Pourtant, frustrée par son esprit de corruption et son immobilisme, l’Europe s’est détournée de l’Ukraine. Et cette position pourrait bien être une erreur stratégique de taille. L’Ukraine est l’une des pierres angulaires sur lesquelles l’ordre européen repose depuis la Guerre Froide. C’est en Ukraine que l’Europe et la Russie se rencontrent. Ainsi donc, le sort de ce pays n'est pas seulement un facteur déterminant de la sécurité en Europe. Il tient aussi le rôle principal dans les futures relations entre l’Europe et la Russie.

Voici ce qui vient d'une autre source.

(** The first chunk of standard error has the number of the command, and is what the call returns. *)
Definition call_returns : list host_event :=
  (λ e, HSys e 0) <$> replicate 2 (YSrv 0 (EReceiver false) 0) ++ replicate 4 (YSrv 0 (ECaller 0 false) 0).

Definition print_schedule : list host_event :=
  start_schedule ++
  [HRun 0 CGo; HUpl 0 true (ARead [1; 2] true [1; 2; 0; 0] ReadNil); HUpl 0 false (ARead [9] false [] ReadNil);
   HUpl 0 false ANext; HUpl 0 true ANext; HSend 0 (Upl true); HSend 0 (Upl false); HSent 0 (Upl true) ViaSend] ++
  carry ++ [HSent 0 (Upl false) ViaSend] ++ carry ++ call_returns ++
  [HRun 0 (CEngine (Ok true)); HRun 0 CGo; HUpl 0 true AEnd; HUpl 0 false AEnd; HRun 0 CGo; HRun 0 CGo;
   HSend 0 Main; HSent 0 Main ViaSend] ++ carry ++ [HRun 0 CGo; HRun 0 CGo].

Definition printed : hstate := host_after print_schedule.
Definition final_msg : Msg := MkMsg (@MSG_DATA_OUTPUT sample_pb) 5 2 [].

Example hub_received : s_received (the_session (o_sys printed)) =
  [MkMsg (@MSG_DATA_OUTPUT sample_pb) 5 1 [1; 2]; MkMsg (@MSG_RUNTIME_DATA_STDERR sample_pb) 5 0 [9]; final_msg].
Proof. by vm_compute. Qed.

Lemma printed_reachable : reachable hstep (eq hinit) printed.
Proof. apply (run_reachable _ _ print_schedule). vm_compute. reflexivity. Qed.

Lemma printed_connected : connected (o_sys printed) 0 (the_conn (o_sys printed)) (the_bundle (o_sys printed)) (the_session (o_sys printed)).
Proof. split; try (by vm_compute); by left; vm_compute. Qed.

Lemma printed_idle : idle (handler := rt_interface (W := unit) (SQ := squeue)) "foo" 1000 1000 (λ _, [0]) echo_marshal
  (frame_within memory) decCmd (frame_within memory) decMsg no_pool no_pool 0 (o_sys printed).
Proof. solve_idle (o_sys printed). Qed.
Set Default Proof Using "Type".

Section calls.
Context `{pb : !ArhatPb, wke : !WellKnownErrors, apb : !AranyaPb}.
Context {W : Type} `{engine : !RuntimeEngine W} {SQ : Type} `{sq : !SeqQueue SQ}.
Context (maxPayloadSize : Z).
Context {Q : Type} `{tq : !TimeoutQueue Q} {B : Type}.
Context (name : string) (keepaliveInterval messageTimeout : Z).
Context (error_body : string → B) (marshal : B → result bytes).
Context {SC SM : Type}.
Context (encCmd : Cmd → result bytes) (decCmd : SC → reader → outcome (SC * reader * result Cmd)).
Context (encMsg : Msg → result bytes) (decMsg : SM → reader → outcome (SM * reader * result Msg)).
Context (sc0 : SC) (sm0 : SM).

#[local] Existing Instance rt_interface.
Local Abbreviation ctl := (controller (H := unit) (B := B)).
Local Abbreviation sys := (system (Q := Q) (H := unit) (B := B) (SC := SC) (SM := SM)).
Local Abbreviation host := (host (W := W) (SQ := SQ) (Q := Q) (B := B) (SC := SC) (SM := SM)).
Local Abbreviation ctl_step := (ctl_step (handler := rt_interface (W := W) (SQ := SQ)) error_body marshal).
Local Abbreviation sys_step :=
  (sys_step (handler := rt_interface (W := W) (SQ := SQ)) name keepaliveInterval messageTimeout error_body marshal
     encCmd decCmd encMsg decMsg sc0 sm0).
Local Abbreviation rt_step := (rt_step (W := W) (Q := SQ) maxPayloadSize).
Local Abbreviation host_step :=
  (host_step (W := W) (SQ := SQ) maxPayloadSize name keepaliveInterval messageTimeout error_body marshal
     encCmd decCmd encMsg decMsg sc0 sm0).
Local Abbreviation hctl y := (y_ctl (o_sys y)).
Implicit Types y : host.

(** ** Replies of operations *)

(** An operation stays what it was, and its replies stay. *)
Definition op_keeps (o o' : op (W := W)) : Prop :=
  origin o' = origin o ∧ op_replied o `prefix_of` op_replied o'.

Lemma op_step_keeps o c (m : StreamManager (Q := SQ)) w o' m' w' :
  op_step o c m w = Some (o', m', w') →
  op_keeps o o' ∧ ∀ err msg, c = CSend err → pending o Main = Some (None, msg) → msg ∈ op_replied o'.
Proof.
  intros Hs. split; [split|].
  - by destruct (op_step_main _ _ _ _ _ _ _ Hs) as [? _].
  - unfold op_step, pf_step, op_start, op_run, handleTtyResize, add_stream, createTerminalStream in Hs.
    destruct (op_at o), c; try done; repeat case_match; simplify_eq/=; try done; by apply prefix_app_r.
  - intros err msg -> Hp. unfold op_step, pf_step in Hs. simpl in Hp.
    destruct (op_at o) eqn:Hat; simplify_eq. destruct (reply _ _ r) as [m1|]; simplify_eq/=. apply elem_of_app. right. by apply list_elem_of_singleton.
Qed.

Avec une Ukraine indépendante et démocratique, les relations russo-européennes prendront une toute autre tournure, bien plus positive que si le rôle de l’Ukraine devait venir à changer radicalement et l’histoire à s’inverser. L’avenir de ce grand pays étant d’une importance capitale pour l’Europe, il est donc dans le propre intérêt de l'Union de ne pas afficher ses émotions et sa frustration.

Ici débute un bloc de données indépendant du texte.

Lemma peripheral_calls_answered_witness :
  ∃ r, (operate_cmd, with_body r) ∈ b_handled (the_bundle operated) ∧
    reply_to ErrorMsg marshal_body operate_cmd (with_body r) = Some (Ok operate_reply).
Proof.
  destruct (peripheral_calls_answered echo "foo" 1000 1000 marshal_body (frame_within memory) decCmd (frame_within memory)
    decMsg no_pool no_pool cmd_valid msg_valid operated 0 (the_conn operated) (the_bundle operated) (the_session operated)
    1 operate_cmd (CReturned (Ok (Some operate_reply)))) as (m & r & E & H1 & H2 & _).
  - exact operated_reachable.
  - exact operated_connected.
  - exact operated_idle.
  - vm_compute. reflexivity.
  - vm_compute. reflexivity.
  - intros body. eexists. reflexivity.
  - vm_compute. reflexivity.
  - exact operated_returns.
  - vm_compute. reflexivity.
  - split.
    + vm_compute. eexists. reflexivity.
    + apply no_rival. vm_compute. reflexivity.
    + intros Hin. vm_compute in Hin. inversion Hin.
  - intros l1 l2 cmd' Hl Hin.
    assert (s_accepted (the_session operated) = [connect_cmd; operate_cmd]) as Ha by (vm_compute; reflexivity).
    rewrite Ha in Hl. destruct l1 as [|c1 [|c2 [|]]]; [discriminate Hl| |discriminate Hl..].
    injection Hl as <- <-. apply list_elem_of_singleton in Hin as ->. vm_compute. congruence.
  - vm_compute. congruence.
  - exists r. split; [exact H1|]. rewrite H2. revert E. generalize operate_reply. intros i E. injection E as ->. reflexivity.
Defined.
End SamplePeripheralHost.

Il lui faut au contraire faire l’inverse : investir sans compter dans l’économie et miser sur la politique pour coopérer de manière plus étroite. Patience et persévérance sont les deux qualités requises pour traiter avec l'Ukraine, bien trop d’éléments étant en jeu pour se permettre d’emprunter une autre voie.
Par conséquent, lorsque l’Union européenne envisage une « nouvelle politique orientale », elle doit avant tout se concentrer sur l'Ukraine. Les membres de l’UE, notamment ceux d’Europe orientale, ne doivent pas se désintéresser de l’avenir de l’Ukraine, sinon l'ensemble de l’Union finira aussi par s’en désintéresser.

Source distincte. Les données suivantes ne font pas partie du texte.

(* ===== verification/Prelude.v ===== *)
(** * MediVision AI: a verification development of the prediction pipeline

    The repository is a Streamlit application ([src/main.py]) with a small
    backend ([src/backend/patient_data.py]).  One click of the
    "Predict Disease" button (main.py 164-198) runs, in this order: a
    guard on the form (name and symptom selection non-empty), the symptom
    encoder ([encoder.transform]), the pre-trained classifier
    ([model.predict], [model.predict_proba().max() * 100]), the precaution
    lookup ([get_precautions]), the doctor recommendation
    ([recommend_doctor]), the insertion of one row in the SQLite [history]
    table ([store_patient_history]) and the PDF report ([generate_pdf]),
    whose base64 download link ends the page.  The state that outlives a
    click is the SQLite file (created by [initialize_db] when the backend
    is imported) and the temporary files the reports leave behind.

    ** Files, in dependency order, and what they model

    - [Prelude] (this file): the Python exceptions of the pipeline
      ([py_exc]); the error monad [result] ("return or raise") with its
      [let!] notation in [mv_scope]; the [mv] hint and rewrite databases;
      the tactics [res_inv], [res_simp], [eval_map_Forall],
      [decide_by_eval]; Python dict literals ([py_dict], [dict_get] for
      [dict.get] with a default); the byte-wise order of strings
      ([string_le]) and generic lemmas on lists and strings.
    - [Decimal]: decimal printing of naturals ([str_N], [dec_pad] for
      zero-padded fields) and its parser, with the round trip and the
      order-preservation of fixed-width fields.
    - [PyStr]: [str.lower], [str.strip], [str.title] and [str.join] as
      CPython implements them, on ASCII text; the pandas cell ([cell],
      a string or NaN) and the [TypeError] [join] raises on NaN; and
      [str.split(", ")] ([split_sep]), the reader of the joined columns
      the specification asks for.
    - [Datetime]: [datetime] records, [strftime("%Y-%m-%d %H:%M")]
      (patient_data.py 79) and [strftime("%d %B, %Y")] (main.py 91).
    - [Doctor]: [doctors_by_city], [specialist_map] and [recommend_doctor]
      (patient_data.py 5-92), dicts as stdpp [gmap]s.
    - [Precautions]: [get_precautions] (main.py 176-178) on the rows of
      [precautions_df], and its refinement of a dictionary lookup.
    - [Encoder]: [encoder.transform] (main.py 168), modelled from the
      specification's contract since the fitted encoder is a pickle.
    - [Classifier]: the model as a type class [Predictor] with laws
      [PredictorLaws] (the interface the handler is proved against), and
      [predict], [predict_proba], [np_max], [confidence_score] (main.py
      169-171) defined over it; [example_predictor] discharges the laws.
    - [History]: the database file as a state ([db]: directory reachable,
      the [history] table with its rows and AUTOINCREMENT counter [seq]);
      [initialize_db], [store_patient_history] and [get_patient_history]
      (patient_data.py 53-99) as functions [db -> result db]; [ORDER BY
      date DESC] as a relation refined by stdpp's merge sort.
    - [Base64]: [base64.b64encode] (main.py 130) and its decoder.
    - [Report]: [f"{x:.2f}"] (round half to even), [generate_pdf]
      (main.py 76-137) as the exact list of FPDF calls, the temporary
      directory [NamedTemporaryFile(delete=False)] writes to, and the
      HTML link; FPDF's rendering of the calls to bytes is a parameter.
    - [App]: the button handler [on_predict] / [predict_pipeline] in a
      state and exception monad [M] over the database, the temporary
      directory and the elements the page shows; an uncaught exception
      ends the script and is shown ([run]).
    - [Phases]: the same handler cut at the specification's phases
      ([AwaitingInput], [Encoding], [Classifying], [Resolving],
      [Persisting], [Reporting], then [Done], [Warned] or [Failed]):
      [phase_action] holds each phase's statements, [phase_step] one
      transition, [pstep] the step relation (stdpp's [rtc] and
      [bsteps]); [spec_step] is the specification's machine.
    - [Sidebar]: [disease_data['Disease'].value_counts().head(10)]
      (main.py 146-147), specified up to the order of equal counts.
    - [Script]: one run of [main.py] ([script_run]: page configuration,
      backend import with [initialize_db()] on the first import, layout,
      widgets, handler) on the server state [session], the forms the
      widgets allow ([widget_ok]), and [session_step], the session as a
      step relation over runs.

    ** What the theorems show

    - Phases: every run of the phase machine is a run of the
      specification's machine (a simulation, by induction on the steps);
      each transition keeps the history well formed and only appends to
      it, which [Script] lifts to whole sessions.
    - Script: along any session the history keeps its invariant and only
      grows; an unreachable database directory makes every run show only
      the import error; every form the widgets allow is encodable; the
      selectbox's "Other" city always gets the fallback message; the
      sidebar shows the ten most common diseases with their counts.
    - Handler ([App]): the guard stops everything; on the normal path the
      handler stores exactly the row [store_patient_history] builds,
      writes one temporary file and shows the link; a classification
      error changes neither the database nor the files; a storage error
      (e.g. a NaN precaution) prevents the report.
    - History: a store appends one row with rowid [seq + 1]; the table
      invariant (increasing rowids in [1, seq], [seq <= 2^63 - 1]) is
      preserved; the errors (unreachable directory, missing table, NaN
      precaution, exhausted rowids) are characterised; [ORDER BY date
      DESC] puts a row stored at a later minute first, returns strictly
      increasing dates in reverse, and leaves the order of two rows
      stored in the same minute open (either may come first); the
      joined symptom and precaution columns read back with
      [str.split(", ")] when no item contains ", " and the list is not
      empty, and the stored text cannot tell no precaution from one empty
      precaution, nor a precaution containing ", " from two.
    - Doctor: the answers for known and unknown cities and unmapped
      diseases, unreachability of "No specialist available"; a label
      with a trailing space always gets the general practitioner.
    - Precautions, Encoder, Classifier: lookup refinement, and NaN cells
      returned exactly when the first matching row has one; indicator vectors of the right length and weight,
      order independence and the unknown-symptom error; the confidence
      lies in [0, 100] and is at least [100 / K].
    - Formatting: the stored date orders byte-wise like the instant; the
      base64 link decodes to the PDF's bytes; [.2f] prints a value within
      0.005 of its argument.

    ** Bounds and modelling choices

    Rowids are [Z] with SQLite's bound [2^63 - 1].  [str_N] uses
    [log2 n + 1] steps of fuel, enough since a number has at most that
    many decimal digits (proved by [parse_str_N]).  Floats are rationals
    [Q]: the confidence bounds hold exactly, and [.2f] rounds half to
    even on the exact value.  Text is Rocq [string] (8-bit characters);
    the string methods are modelled for ASCII, characters above 127 being
    uncased non-space characters.  The phase machine is run by [drive]
    with seven steps of fuel, enough for a click: [drive_on_predict]
    shows that seven steps from [AwaitingInput] reach a stopped phase.

    ** Not modelled

    The CSS text, the labels of the widgets and the drawing of the bar
    chart (main.py 27-73, 140-161): presentation only; the page records
    which elements are shown, in order.  Loading the pickles and the CSV
    files (main.py 19-24) goes through joblib and pandas on artifacts that
    are not in the repository: their results are the parameters of the
    development (the vocabulary, the [Predictor] instance, the precaution
    rows, the [Disease] column), so nothing of these lines is left to
    translate.  What the user may enter beyond the widgets' declarations
    (Streamlit's own input handling).  Unicode text beyond ASCII in the
    string methods.  FPDF's byte encoding of a document, and its
    failures: text is Latin-1 bytes and the temporary directory is
    writable, so [generate_pdf] does not raise in the model, while in the
    program an exception there comes after the row is committed (see
    [Phases]).  SQLite's file format and concurrent writers: the
    application serves one user at a time, and a session is a sequence
    of runs. *)

From stdpp Require Export base list strings gmap sorting.
From Stdlib Require Export ZArith Lia.

Declare Scope mv_scope.
Delimit Scope mv_scope with mv.
Open Scope mv_scope.

Create HintDb mv.
Create Rewrite HintDb mv.

(** ** Python exceptions raised along the pipeline *)

Inductive py_exc :=
| TypeError (msg : string)
| ValueError (msg : string)
| OperationalError (msg : string)
| DatabaseError (msg : string)
| UnknownSymptom (s : string)
| InvalidInputShape
| OSError (msg : string).

#[export] Instance py_exc_eq_dec : EqDecision py_exc.
Proof. solve_decision. Defined.

(** ** The error monad: a Python computation returns or raises *)

Inductive result (A : Type) :=
| Ok (a : A)
| Err (e : py_exc).
Arguments Ok {A} a.
Arguments Err {A} e.

Definition res_bind {A B} (m : result A) (k : A -> result B) : result B :=
  match m with
  | Ok a => k a
  | Err e => Err e
  end.

Definition res_map {A B} (f : A -> B) (m : result A) : result B :=
  res_bind m (fun a => Ok (f a)).

Notation "'let!' x ':=' m 'in' k" := (res_bind m (fun x => k))
  (at level 10, x name, m at level 100, k at level 200) : mv_scope.

Definition is_ok {A} (m : result A) : bool :=
  match m with Ok _ => true | Err _ => false end.

Lemma res_bind_Ok {A B} (a : A) (k : A -> result B) : res_bind (Ok a) k = k a.
Proof. reflexivity. Qed.

Lemma res_bind_Err {A B} e (k : A -> result B) : res_bind (Err e) k = Err e.
Proof. reflexivity. Qed.

Lemma res_bind_assoc {A B C} (m : result A) (k : A -> result B) (h : B -> result C) :
  res_bind (res_bind m k) h = res_bind m (fun a => res_bind (k a) h).
Proof. by destruct m. Qed.

Lemma res_bind_eq_Ok {A B} (m : result A) (k : A -> result B) b :
  res_bind m k = Ok b -> exists a, m = Ok a /\ k a = Ok b.
Proof. destruct m; simpl; [eauto | discriminate]. Qed.

Lemma res_bind_eq_Err {A B} (m : result A) (k : A -> result B) e :
  res_bind m k = Err e -> m = Err e \/ exists a, m = Ok a /\ k a = Err e.
Proof. destruct m as [a|e0]; simpl; intros H; [right; exists a; done | left; congruence]. Qed.

#[export] Hint Rewrite @res_bind_Ok @res_bind_Err @res_bind_assoc : mv.

(** Decompose a hypothesis [res_bind m k = r]. *)
Ltac res_inv H :=
  lazymatch type of H with
  | res_bind _ _ = Ok _ =>
      let a := fresh "a" in let Ha := fresh "Ha" in
      apply res_bind_eq_Ok in H as (a & Ha & H)
  | res_bind _ _ = Err _ =>
      let a := fresh "a" in let Ha := fresh "Ha" in
      apply res_bind_eq_Err in H as [H | (a & Ha & H)]
  end.

Ltac res_simp := repeat (autorewrite with mv in *; simpl in *).

(** ** Generic list lemmas shared by the components *)

Lemma Forall_app_inv {A} (P : A -> Prop) l1 l2 :
  Forall P (l1 ++ l2) -> Forall P l1 /\ Forall P l2.
Proof. by rewrite Forall_app. Qed.

Lemma length_filter_le {A} (P : A -> Prop) `{!∀ x, Decision (P x)} (l : list A) :
  length (filter P l) <= length l.
Proof.
  induction l as [|x l IH]; simpl; [lia|].
  rewrite filter_cons. case_decide; simpl; lia.
Qed.

#[export] Hint Resolve length_filter_le : mv.

Lemma StronglySorted_weaken {A} (R R' : relation A) l :
  (forall x y, R x y -> R' x y) -> StronglySorted R l -> StronglySorted R' l.
Proof.
  intros HR Hl. induction Hl as [|x l _ IH Hx]; constructor; [done|].
  eapply Forall_impl; [exact Hx | exact (HR x)].
Qed.

(** ** Generic string lemmas

    stdpp makes [String.append] opaque to [simpl]; the two computation
    rules are stated here and used by rewriting. *)

Lemma string_app_nil_l (s : string) : ("" ++ s)%string = s.
Proof. reflexivity. Qed.

Lemma string_app_String a (s1 s2 : string) :
  (String a s1 ++ s2)%string = String a (s1 ++ s2).
Proof. reflexivity. Qed.

Lemma string_length_app (s1 s2 : string) :
  String.length (s1 ++ s2) = String.length s1 + String.length s2.
Proof. induction s1; rewrite ?string_app_String; simpl; auto. Qed.

Lemma string_app_assoc (s1 s2 s3 : string) : ((s1 ++ s2) ++ s3 = s1 ++ (s2 ++ s3))%string.
Proof. induction s1; rewrite ?string_app_nil_l, ?string_app_String; congruence. Qed.

Lemma string_app_nil_r (s : string) : (s ++ "")%string = s.
Proof. induction s; [reflexivity | rewrite string_app_String; congruence]. Qed.

#[export] Hint Rewrite string_app_nil_l string_app_String string_length_app
  string_app_assoc string_app_nil_r : mv.

(** ** Python dict literals and [dict.get] *)

(** A dict literal [{k1: v1, ..., kn: vn}]: the entries are inserted left
    to right, so a repeated key keeps its last value. *)
Definition py_dict {V} (entries : list (string * V)) : gmap string V :=
  foldl (fun m kv => <[kv.1 := kv.2]> m) ∅ entries.

(** [d.get(k, default)] *)
Definition dict_get {V} (d : gmap string V) (k : string) (dflt : V) : V :=
  default dflt (d !! k).

(** Prove [map_Forall P m] for a closed map by evaluating its decision
    procedure (instance search does not see through the [fun] of [P]). *)
Ltac eval_map_Forall :=
  lazymatch goal with
  | |- map_Forall ?P ?m =>
      refine (bool_decide_unpack _
        (dec := @map_Forall_dec _ _ _ _ _ _ _ _ _ _ _ _ P
                  (fun i x => ltac:(cbv beta; apply _)) m) _);
      vm_compute; exact I
  end.

(** ** The byte-wise order on strings

    SQLite compares [TEXT] values with the BINARY collation (memcmp, the
    shorter string first on a common prefix), which is [String.compare]
    on 8-bit characters. *)

Definition string_le (s1 s2 : string) : Prop := String.compare s1 s2 <> Gt.

#[export] Instance string_le_dec : RelDecision string_le.
Proof. intros s1 s2. unfold string_le. apply _. Defined.

Lemma string_compare_refl s : String.compare s s = Eq.
Proof.
  induction s as [|c s IH]; simpl; [done|].
  unfold Ascii.compare. by rewrite N.compare_refl.
Qed.

#[export] Instance string_le_trans : Transitive string_le.
Proof.
  unfold string_le. intros a; induction a as [|x a IH]; intros [|y b] [|z c];
    simpl; try congruence.
  unfold Ascii.compare.
  destruct (N.compare_spec (Ascii.N_of_ascii x) (Ascii.N_of_ascii y)),
    (N.compare_spec (Ascii.N_of_ascii y) (Ascii.N_of_ascii z)),
    (N.compare_spec (Ascii.N_of_ascii x) (Ascii.N_of_ascii z));
    try congruence; try lia; eauto.
Qed.

#[export] Instance string_le_total : Total string_le.
Proof.
  intros a b. unfold string_le. rewrite (String.compare_antisym b a).
  destruct (String.compare a b); simpl; [left|left|right]; congruence.
Qed.

Lemma string_le_antisym a b : string_le a b -> string_le b a -> a = b.
Proof.
  unfold string_le. rewrite (String.compare_antisym b a). intros H1 H2.
  apply String.compare_eq_iff. destruct (String.compare a b); simpl in *; congruence.
Qed.

Lemma string_lt_not_le a b : String.compare a b = Lt -> ~ string_le b a.
Proof.
  unfold string_le. rewrite (String.compare_antisym b a). intros ->. simpl. congruence.
Qed.

(** Prove a decidable proposition on closed terms by evaluation. *)
Ltac decide_by_eval := apply (bool_decide_unpack _); vm_compute; exact I.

C’est là que l’Allemagne et la Pologne entrent en jeu. Ces deux pays comptent parmi les six plus grands de l’UE et savent bien combien l’Ukraine est d’une importance stratégique capitale pour l’Europe. En revanche – autre leçon apprise en 2004 – les intérêts de la France, du Royaume-Uni, de l’Italie et de l’Espagne n’abondent pas dans le même sens. Si, et seulement si, l’Allemagne et la Pologne, associées aux Etats membres plus petits d’Europe orientale, unissent leurs forces pour défendre une politique « orientale » et de bon voisinage envers l'Ukraine, alors la politique de l’ensemble de l’UE sera dotée de la persévérance et des compétences nécessaires.
Ainsi, la poursuite de ses propres intérêts en Europe orientale par l’Europe dépendra de la coordination entre les gouvernements de Berlin et de Varsovie, puis entre ces gouvernements et l’UE à Bruxelles et les autres Etats membres. L’Allemagne et la Pologne devraient aussi s’assurer, ensemble, que les intérêts de l’Europe pour une Ukraine indépendante et démocratique ne heurtent personne — non seulement à Kiev, mais aussi à Moscou.
Le nouveau ministre des Affaires étrangères allemand a parlé de faire renaître le vieux « triangle de Weimar » comprenant la France, l’Allemagne et la Pologne. Cette renaissance n'aura pas lieu, surtout du fait du manque d’intérêt français. Une coopération pour l’Ukraine pourrait néanmoins finir par déboucher sur la création d’un triangle Russie-Pologne-Allemagne bien plus significatif – qui pourrait d’ailleurs redonner de l’impulsion à la politique orientale de l’Europe.